Case 1: Nodule with high suspicion of malignancy on ultrasound. Cytology consistent with undifferentiated carcinoma
ATA Approach
This nodule is solid in composition, hypoechoic in echogenicity, taller-than-wide in shape, has lobulated margins and contains microcalcifications (white arrow). This combination of ultrasound features places the nodule within the “high suspicion” pattern. ATA recommends FNA for nodules in the high suspicion pattern beginning at 1.0 cm. This nodule measured 1.7 cm, so it qualifies for FNA.
TI-RADS Approach
This nodule is solid in composition (+2 points), very hypoechoic in echogenicity as it is darker than the adjacent strap muscles (+3 points), is taller-than-wide in shape (+3 points), has lobulated margins (+2 points) and contains punctate echogenic foci (+3 points). This nodule receives a total of 13 points, placing it in TI-RADS level 5 (7+ points, highly suspicious). TI-RADS recommends FNA for TR5 nodules beginning at 1.0 cm. This nodule measured 1.7 cm, so it qualifies for FNA.
Comparison
Both ATA and TI-RADS recommend biopsy beginning at 1.0 cm for nodules at high suspicion of malignancy.
Case 2: Nodule with low suspicion of malignancy on ultrasound. Cytology consistent with follicular adenoma
ATA Approach
This nodule is solid in composition, isoechoic in echogenicity, and has smooth margins. It does not have additional suspicious sonographic features such as taller-than-wide shape or microcalcifications. This combination of ultrasound features places the nodule within the “low suspicion” pattern, for which FNA is recommended beginning at 1.5 cm. This nodule measured 2.0 cm, so it qualifies for FNA.
TI-RADS Approach
This nodule is solid in composition (+2 points), isoechoic in echogenicity (+1 point), has a wider-than-tall shape (+0 points), and has smooth margins (+0 points). There are no echogenic foci (+0 points). This nodule receives a total of 3 points, placing it in TI-RADS level 3 (3 points, mildly suspicious). TI-RADS recommends FNA for TR3 nodules beginning at 2.5 cm and ultrasound surveillance for nodules measuring 1.5 – 2.4 cm. This nodule measured 2.0 cm, so follow-up ultrasound would be performed at 1, 3 and 5 years.
Comparison
ATA and TI-RADS set different thresholds for biopsy of nodules at low and intermediate risk of malignancy (1.5 cm versus 2.5 cm and 1.0 cm versus 1.5 cm, respectively). This 2.0 cm nodule at low suspicion for malignancy would be biopsied under the ATA guidelines but would receive ultrasound surveillance under TI-RADS. Implications of this difference are discussed later.

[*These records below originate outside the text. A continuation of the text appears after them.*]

Lemma put_there_insert item q k z t : item ∈ items -> ident_at s (ident item) (q ++ k) ->
  zdata z = node_data item (length k) -> t0 !! q = None \/ k = [] ->
  put_there t -> put_there (<[q := z]> t).
Proof.
  intros Hin Hl Hz Hq Ht q' n Hn. destruct (decide (q = q')) as [<-|Hne].
  - rewrite lookup_insert_eq in Hn. injection Hn as <-. right. by exists item, k.
  - rewrite lookup_insert_ne in Hn by done. by apply Ht.
Qed.
Lemma put_effect item l X (c : zkcmd X) (t : tree) : item ∈ items -> ident_at s (ident item) l ->
  put_call item l X c -> grows t0 t -> put_there t ->
  exists q, parse_path (cmd_path c) = Some q /\
    grows t (snd (zk_spec c q t)) /\ put_there (snd (zk_spec c q t)).
Proof.
  intros Hin Hl [(q & Hq & Hd) _] Hg Ht. exists q. split; [done|].
  destruct c; simpl in *; repeat case_match; simpl; try done; (split; [by auto|]).
  - destruct Hd as (k & -> & ->). apply (put_there_insert item q k); try done. left.
    destruct (t0 !! q) eqn:Hq0; [|done]. destruct (Hg q) as [? ?]; [by eexists|congruence].
  - destruct Hd as [-> ->]. apply (put_there_insert item l []); rewrite ?app_nil_r; auto.
Qed.
Lemma puts_inv_step st st' : puts_inv st -> conc_step st st' -> puts_inv st'.
Proof.
  intros (Hps & Hg & Ht) Hstep. destruct Hstep as [ps w i X c k r w' Hi Hd]. simpl in *.
  destruct (Hps i _ Hi) as (item & l & Hitem & Hl & [Hc Hk] & Hr).
  destruct (put_effect item l X c (zk_view w)) as (q & Hq & Hgq & Htq);
    [by eapply list_elem_of_lookup_2|done..|].
  pose proof (zk_lossy X c w) as Hlaw. rewrite Hd in Hlaw. simpl in Hlaw.
  assert (grows (zk_view w) (zk_view w') /\ put_there (zk_view w')) as [Hg' Ht'].
  { destruct (Hlaw q Hq) as [[_ ->]|[_ [->| ->]]]; done. }
  split; [|by split; [etrans|]]. intros j p Hj. simpl in *.
  apply list_lookup_insert_Some in Hj as [(<- & <- & _)|[Hne Hj]].
  - exists item, l. split; [done|]. split; [done|]. split; [apply Hk|]. by apply (Hr (zk_view w)).
  - destruct (Hps j p Hj) as (item' & l' & H1 & H2 & H3 & H4). exists item', l'.
    split; [done|]. split; [done|]. split; [done|].
    eapply rely_grows; [|exact Hg'|exact H4]. intros a t t'. apply put_ended_grows.
Qed.
Lemma puts_inv_start (w : W) :
  Forall (fun item => Item_Validate item = Ok tt /\ exists l, ident_at s (ident item) l) items ->
  is_Some (t0 !! []) -> zk_view w = t0 -> puts_inv (map (Put s) items, w).
Proof.
  intros Hitems Hroot Hw. split; [|simpl; rewrite Hw; split; [done|by left]].
  intros j p (item & -> & Hj)%list_lookup_fmap_Some. simpl.
  destruct (Forall_lookup_1 _ _ _ _ Hitems Hj) as [Hv [l Hl]]. exists item, l.
  split; [done|]. split; [done|]. split; [by apply calls_Put|]. rewrite Hw. by apply rely_Put.
Qed.
End puts.

(** ** Items live apart *)
Section separation.
Context (s : Store) (Hs : store_ok s).

Lemma variant_single i : ident_ok i -> elems (Variant i) = [] \/ elems (Variant i) = [Variant i].
Proof.
  intros Hi. destruct (ok_variant i Hi) as [->|Hv]; [by left|right].
  apply elems_single, name_ok_normal, Hv.
Qed.
Lemma variant_elems_inj i j :
  ident_ok i -> ident_ok j -> elems (Variant i) = elems (Variant j) -> Variant i = Variant j.
Proof.
  intros Hi Hj Heq. destruct (ok_variant i Hi) as [Hvi|Hvi], (ok_variant j Hj) as [Hvj|Hvj];
    rewrite ?Hvi, ?Hvj in *; try done.
  - rewrite (elems_single (Variant j)) in Heq by apply name_ok_normal, Hvj. done.
  - rewrite (elems_single (Variant i)) in Heq by apply name_ok_normal, Hvi. done.
  - rewrite (elems_single (Variant i)) in Heq by apply name_ok_normal, Hvi.
    rewrite (elems_single (Variant j)) in Heq by apply name_ok_normal, Hvj. by simplify_eq.
Qed.

(** The tail of a path after the category: the folder, the bucket, the name, the variant. *)
Lemma ident_segs_eq i b :
  ident_segs s i b = (elems (basePath s) ++ elems (Category (loc i)) ++
    bucketsZnodeName s :: Itoa b :: Name (loc i) :: elems (Variant i))%list.
Proof. unfold ident_segs, bucket_segs. by rewrite <- !app_assoc. Qed.

(** Equal tails: the same shape, or a variant's path read as an item's path, which would
    need a category that ends with the bucket folder's name. *)
Lemma tails_inj (c1 c2 : list string) bk b1 b2 n1 n2 v2 :
  last c1 <> Some bk ->
  (c1 ++ [bk; b1; n1])%list <> (c2 ++ [bk; b2; n2; v2])%list.
Proof.
  intros Hlast Heq.
  change (c1 ++ [bk; b1; n1])%list with (c1 ++ [bk] ++ [b1] ++ [n1])%list in Heq.
  change (c2 ++ [bk; b2; n2; v2])%list with (c2 ++ [bk] ++ [b2] ++ [n2] ++ [v2])%list in Heq.
  rewrite !app_assoc in Heq. do 3 apply app_single_inj in Heq as [Heq _].
  apply Hlast. by rewrite Heq, last_snoc.
Qed.
(** C13. Deleting an item with a stale version is not all or nothing: the call answers
    [ErrVersionConflict] and keeps the item, and every variant of the item is gone. *)
Theorem Delete_stale_version_removes_variants {W} `{ZkReliable W} (i : Ident) (l : list string)
    (n : znode) (w : W) :
  ident_at s i l -> Variant i = "" -> tree_wf (zk_view w) -> good_children (zk_view w) l ->
  (forall v, v ∈ children (zk_view w) l -> children (zk_view w) (l ++ [v])%list = []) ->
  zk_view w !! l = Some n -> version_matches (actualVersion i) (zversion n) = false ->
  let '(out, w') := run (Delete s i) w in
  out = Fail ErrVersionConflict /\ zk_view w' !! l = Some n /\ children (zk_view w') l = [].
Proof.
  intros Hl Hv Ht Hgc Hleaf Hn Hver.
  pose proof (wp_run_reliable (Delete s i) (fun a t' => a = Fail ErrVersionConflict /\
    t' !! l = Some n /\ children t' l = []) w) as Hrun.
  destruct (run (Delete s i) w) as [out w']. apply Hrun. apply (wp_Delete s Hs i l); try done.
  rewrite bool_decide_eq_true_2 by done. unfold delete_item_spec, delete_spec.
  rewrite remove_children_self, Hn, Hver. simpl. rewrite remove_children_self.
  split; [done|]. split; [done|]. apply remove_children_all.
Qed.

Case 3: Nodule with very low suspicion of malignancy on ultrasound. FNA has not been performed
ATA Approach
This nodule has a classic spongiform appearance without any sonographic features seen in high, intermediate, or low suspicion patterns. This places the nodule in the “very low suspicion” pattern. ATA guidelines give the clinician the option of observation without FNA versus FNA beginning at 2.0 cm.
TI-RADS Approach
This nodule is spongiform in composition (+0 points) since at least 50% of the nodule volume is composed of small cystic spaces.4 Spongiform nodules are presumed benign in TI-RADS and are not subject to further feature assignment. Small echogenic foci which represent the posterior wall of tiny cysts (white arrow) should not be misinterpreted as punctate echogenic foci, which would otherwise add 3 points. Nodules are not allowed be classified as spongiform if other features such as macrocalcification or rim calcification are present.4 This nodule receives a total of 0 points, placing it in TI-RADS level 1 (benign). No FNA or ultrasound follow-up is recommended for this nodule.
Comparison
ATA classifies spongiform nodules as “very low suspicion” for malignancy while TI-RADS classifies them as “benign.” Management under both systems is expectant, with ATA giving the clinician the option of biopsy beginning at 2.0 cm.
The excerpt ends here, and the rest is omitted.